◆ ACTIVITY ◆
Beneath this instruction is a listing. Transcribe from it only the stretch from the line with "pending and still" through the line with "ends without rescheduling itself. *)", both end lines included, exactly as written.

◆ PROVIDED INFORMATION ◆
(** C6 (as stated) fails: the ['close'] listener cancels nothing, so the
    [sendChunk] that was scheduled before the disconnection still runs
    after it.  On a runtime whose [send] throws it hands a progress frame
    to the closed socket and dies there; on one whose [send] discards, the
    run goes on counting. *)
Lemma C6_step_runs_after_close :
  let start := Deliver (DurableObject.DownloadStart (Some 3) (Some 1)) in
  let w := DurableObject.run host0 [start; Close]
             (fresh DurableObject.Task None) in
  let w' := DurableObject.step host0 (Fire 0) w in
  let l := DurableObject.run host_lenient [start; Close]
             (fresh DurableObject.Task None) in
  let l' := DurableObject.step host_lenient (Fire 0) l in
  alive w = false
  /\ queue w = [DurableObject.SendChunk 3 1 1]
  /\ dropped w = []
  /\ dropped w' = [ChunkProgress 4 2 3 1]
  /\ uncaught w' = 1%nat
  /\ bytesTransferred (session l) = 1
  /\ bytesTransferred (session l') = 2
  /\ queue l' = [DurableObject.SendChunk 3 1 2].
Proof. vm_compute. repeat split. Qed.

(** C6 (amended): disconnecting removes the connection from the [sessions]
    map and cancels nothing: the chunk-send step that was scheduled stays
    pending and still runs.  Whatever runs after the disconnection point,
    the socket accepts no further frame; and on a runtime whose [send]
    throws on a closed socket, a pending step that runs after the close
    ends without rescheduling itself. *)
Theorem C6_after_disconnect h (w w1 : World DurableObject.Task)
    (ins : list (Input DurableObject.Msg)) k t rest :
  let w0 := DurableObject.step h Close w in
  queue w0 = queue w
  /\ alive w0 = false
  /\ registered w0 = false
  /\ outbox (DurableObject.run h ins w0) = outbox w
  /\ (closed_send_throws h = true -> alive w1 = false ->
      take_nth k (queue w1) = Some (t, rest) ->
      queue (DurableObject.step h (Fire k) w1) = rest).
Proof.
  intros w0.
  assert (Hq : quiet (outbox w) w0) by (split; reflexivity).
  repeat split.
  - apply (proj2 (@quiet_run (outbox w) h ins w0 Hq)).
  - apply do_fire_closed.
Qed.

Lemma C6_after_disconnect_witness :
  queue (DurableObject.step host0 (Fire 0)
           (mkWorld (mkSession (Some Download) 1 (Some 1) (Some 0))
                    [DurableObject.SendChunk 3 1 1] [] [] 0 3 0 false
                    false)) = [].
Proof.
  refine (proj2 (proj2 (proj2 (proj2
            (@C6_after_disconnect host0 (fresh DurableObject.Task None)
               (mkWorld (mkSession (Some Download) 1 (Some 1) (Some 0))
                        [DurableObject.SendChunk 3 1 1] [] [] 0 3 0 false
                        false)
               [] 0 (DurableObject.SendChunk 3 1 1) [])))) _ _ _);
    reflexivity.
Defined.

(** Run a handler symbolically: unfold the handlers and the primitives,
    and nothing of the arithmetic. *)
Ltac run_handler :=
  cbv beta iota zeta delta
    [step invoke try_catch bind ret throw now or_now send alloc schedule
     write_then write_body unregister get_session set_session enter
     session queue outbox dropped uncaught reads writes alive registered
     testPhase bytesTransferred testStartTime lastActivity fst snd
     pending_before
     Http.step Http.on_request Http.ping Http.function_ping
     Http.get_download Http.sendChunk Http.flush_head Http.run_task
     NodeWs.step NodeWs.on_message NodeWs.handlePingTest
     NodeWs.handleDownloadTest NodeWs.handleUploadTest NodeWs.sendNextChunk
     NodeWs.write_done NodeWs.run_task
     DurableObject.step DurableObject.handleMessage DurableObject.handlePing
     DurableObject.handleDownloadTest DurableObject.handleUploadStart
     DurableObject.handleUploadData DurableObject.sendChunk
     DurableObject.run_task DurableObject.on_close
     Pages.step Pages.on_message Pages.sendNext Pages.run_task].

Ltac count_units :=
  unfold chunk_lengths;
  rewrite ?flat_map_app, ?length_app; cbn [flat_map app List.length];
  repeat split; first [reflexivity | lia].

Ltac by_cases :=
  repeat match goal with
         | |- context [if ?b then _ else _] => destruct b; run_handler
         end;
  first [ exists []; rewrite app_nil_r; count_units
        | eexists; split; [reflexivity|]; count_units ].

Lemma http_unit h i (w : World Http.Task) :
  one_write_one_resumption (pending_before i w) w (Http.step h i w).
Proof.
  unfold one_write_one_resumption.
  destruct w as [s q o d u r wr al rg].
  destruct i as [m|k|].
  - destruct m as [ts|size chunkSize|ts];
      try (destruct ts as [v|]); run_handler; by_cases.
  - run_handler.
    destruct (take_nth k q) as [[[total C bs sent] rest]|];
      run_handler; by_cases.
  - run_handler. by_cases.
Qed.
Variable float_of_str : string -> option float.

Lemma entry_skipped row :
  entry float_of_str row = None <-> skipped float_of_str row = true.
Proof.
  unfold entry, skipped.
  destruct (get row "position") as [pos|]; [|tauto].
  destruct (get row "performance") as [perf|]; [|tauto].
  destruct (String.eqb (PyStr.strip pos) ""); [tauto|].
  destruct (float_of_str perf); simpl; split; congruence.
Qed.

Lemma entry_position row :
  position_of float_of_str row = option_map fst (entry float_of_str row).
Proof.
  unfold position_of, entry, skipped.
  destruct (get row "position") as [pos|]; [|reflexivity].
  destruct (get row "performance") as [perf|]; [|reflexivity].
  destruct (String.eqb (PyStr.strip pos) ""); [reflexivity|].
  destruct (float_of_str perf); reflexivity.
Qed.

Lemma entry_performance p row :
  performance_of float_of_str p row =
    match entry float_of_str row with
    | Some (q, x) => if String.eqb q p then Some x else None
    | None => None
    end.
Proof.
  unfold performance_of. rewrite entry_position. unfold entry.
  destruct (get row "position") as [pos|]; [|reflexivity].
  destruct (get row "performance") as [perf|]; [|reflexivity].
  destruct (String.eqb (PyStr.strip pos) ""); [reflexivity|].
  destruct (float_of_str perf) eqn:E; simpl; [|reflexivity].
  rewrite E. reflexivity.
Qed.

Lemma position_nonempty row p : position_of float_of_str row = Some p -> p <> "".
Proof.
  rewrite entry_position. unfold entry.
  destruct (get row "position") as [pos|]; [|discriminate].
  destruct (get row "performance") as [perf|]; [|discriminate].
  destruct (String.eqb_spec (PyStr.strip pos) ""); [discriminate|].
  destruct (float_of_str perf); simpl; congruence.
Qed.

(** What the loop leaves under the key [p], from any state [acc]. *)
Lemma get_fold_accumulate p employees : forall acc,
  Dict.get p (fold_left (accumulate float_of_str) employees acc) =
    let xs := performances float_of_str p employees in
    match Dict.get p acc, xs with
    | Some (t, c), _ => Some (fold_left PrimFloat.add xs t, c + Z.of_nat (length xs))
    | None, [] => None
    | None, _ :: _ => Some (fsum xs, Z.of_nat (length xs))
    end.
Proof.
  induction employees as [|row l IH]; intros acc; simpl.
  - destruct (Dict.get p acc) as [[t c]|]; [|reflexivity].
    rewrite Z.add_0_r. reflexivity.
  - rewrite IH. unfold performances. simpl. fold (performances float_of_str p l).
    rewrite entry_performance. unfold accumulate.
    destruct (entry float_of_str row) as [[q x]|].
    + destruct (String.eqb_spec q p) as [->|N].
      * destruct (Dict.get p acc) as [[t c]|]; simpl;
          rewrite DictFacts.get_set_same.
        -- f_equal. f_equal. lia.
        -- unfold fsum. simpl. f_equal. f_equal. lia.
      * destruct (match Dict.get q acc with Some tc => tc | None => _ end) as [t c].
        rewrite DictFacts.get_set_other by assumption. reflexivity.
    + reflexivity.
Qed.

Lemma keys_fold_accumulate employees : forall acc,
  NoDup (Dict.keys acc) ->
  NoDup (Dict.keys (fold_left (accumulate float_of_str) employees acc)).
Proof.
  induction employees as [|row l IH]; intros acc H; simpl; [assumption|].
  apply IH. unfold accumulate.
  destruct (entry float_of_str row) as [[q x]|]; [|assumption].
  destruct (match Dict.get q acc with Some tc => tc | None => _ end) as [t c].
  apply DictFacts.keys_set_NoDup. assumption.
Qed.

Lemma get_totals p employees :
  Dict.get p (totals_of float_of_str employees) =
    match performances float_of_str p employees with
    | [] => None
    | xs => Some (fsum xs, Z.of_nat (length xs))
    end.
Proof.
  unfold totals_of. rewrite get_fold_accumulate. simpl.
  destruct (performances float_of_str p employees); reflexivity.
Qed.

Lemma performances_positions p employees :
  performances float_of_str p employees <> [] <-> In p (positions float_of_str employees).
Proof.
  unfold positions. rewrite <- list_elem_of_In, elem_of_remove_dups, list_elem_of_In.
  unfold performances. induction employees as [|row l IH]; simpl; [tauto|].
  unfold performance_of at 1. rewrite (entry_position row).
  destruct (entry float_of_str row) as [[q x]|] eqn:E; simpl; [|exact IH].
  assert (get row "performance" ≫= float_of_str = Some x) as ->.
  { unfold entry in E.
    destruct (get row "position") as [pos|]; [|discriminate].
    destruct (get row "performance") as [perf|]; [|discriminate].
    destruct (String.eqb (PyStr.strip pos) ""); [discriminate|]. simpl.
    destruct (float_of_str perf); congruence. }
  destruct (String.eqb_spec q p) as [->|N].
  - split; [auto | discriminate].
  - rewrite IH. split; [auto | intros [?|?]; [congruence | assumption]].
Qed.

Lemma keys_totals employees :
  Permutation (Dict.keys (totals_of float_of_str employees)) (positions float_of_str employees).
Proof.
  apply NoDup_Permutation.
  - apply keys_fold_accumulate. constructor.
  - apply NoDup_remove_dups.
  - intros p. rewrite !list_elem_of_In, <- performances_positions.
    pose proof (DictFacts.get_None p (totals_of float_of_str employees)) as H.
    rewrite get_totals in H.
    destruct (performances float_of_str p employees) eqn:E.
    + split; [intros I; exfalso; apply H; auto | congruence].
    + split; [discriminate | intros _].
      destruct (in_dec string_dec p (Dict.keys (totals_of float_of_str employees))); [assumption|].
      apply H in n. discriminate.
Qed.
(** * trimesh/viewer/windowed.py: the pyglet scene viewer

    A shallow embedding of [windowed.py] and the properties of its view
    transform, geometry fingerprint, viewer state and draw loop.

    Conventions of the embedding:
    - Python floats are idealised as rationals ([Q]); equality of computed
      numbers is [Qeq].  The one irrational operation of the file, the
      square root in [init_gl], is taken in the reals.
    - A numpy array of fixed shape is a record: [(3,)] is [vec3], [(4,4)] is
      [mat4] (four rows), [(2,3)] bounds are a pair of [vec3].
    - An exception is a value of [exn]; code that can raise runs in the
      monad [M], which keeps the mutations done before the raise, as
      Python does.
    - Python dicts owned by the viewer are [gmap]s keyed by name; the
      scene's geometry dict is an association list, because the
      constructor walks it in order. *)

From Stdlib Require Import ZArith QArith Qabs Qminmax Qring Qfield Reals Lra Lia List String.
From Stdlib Require DecimalString.
From stdpp Require Import base gmap strings.
Import ListNotations.

#[local] Set Warnings "-clear-no-such-hyp".

(** ** Exceptions and the state-and-exception monad *)

Inductive exn : Type :=
| AttributeError (attr : string)
| KeyError (key : string)
| UnboundLocalError (var : string)
| ValueError
| ZeroDivisionError
| LinAlgError
| NoSuchConfigException
| ExternalError (what : string)
| Diverges.

Inductive outcome (A : Type) : Type :=
| Ok (a : A)
| Raise (e : exn).
Arguments Ok {A} a.
Arguments Raise {A} e.

Definition M (S A : Type) : Type := S -> outcome A * S.

Definition ret {S A} (a : A) : M S A := fun s => (Ok a, s).

Definition bind {S A B} (m : M S A) (k : A -> M S B) : M S B :=
  fun s => match m s with
           | (Ok a, s') => k a s'
           | (Raise e, s') => (Raise e, s')
           end.

Definition raise {S A} (e : exn) : M S A := fun s => (Raise e, s).

Definition gets {S A} (f : S -> A) : M S A := fun s => (Ok (f s), s).

Definition modify {S} (f : S -> S) : M S unit := fun s => (Ok tt, f s).

(** An external call that may raise, lifted into the monad. *)
Definition lift {S A} (o : outcome A) : M S A := fun s => (o, s).

(** [try: body / except BaseException: pass]: whatever the body raises is
    dropped; the state it reached is kept. *)
Definition try_pass {S} (body : M S unit) : M S unit :=
  fun s => (Ok tt, snd (body s)).

(** [for x in xs: body x] *)
Fixpoint for_each {S A} (xs : list A) (body : A -> M S unit) : M S unit :=
  match xs with
  | [] => ret tt
  | x :: rest => bind (body x) (fun _ => for_each rest body)
  end.

Declare Scope py_scope.
Delimit Scope py_scope with py.
Notation "'do' x <- m ; k" := (bind m (fun x => k))
  (at level 10, x name, m at level 100, k at level 200) : py_scope.
Notation "'run' m ; k" := (bind m (fun _ => k))
  (at level 10, m at level 100, k at level 200) : py_scope.

(** ** numpy arrays of the shapes the viewer uses *)

Section LinearAlgebra.
Local Open Scope Q_scope.

Record vec3 : Type := Vec3 { vx : Q; vy : Q; vz : Q }.
Record vec4 : Type := Vec4 { e0 : Q; e1 : Q; e2 : Q; e3 : Q }.
Record mat3 : Type := Mat3 { b0 : vec3; b1 : vec3; b2 : vec3 }.
Record mat4 : Type := Mat4 { row0 : vec4; row1 : vec4; row2 : vec4; row3 : vec4 }.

◆ RESPONSE BOX ◆
    pending and still runs.  Whatever runs after the disconnection point,
    the socket accepts no further frame; and on a runtime whose [send]
    throws on a closed socket, a pending step that runs after the close
    ends without rescheduling itself. *)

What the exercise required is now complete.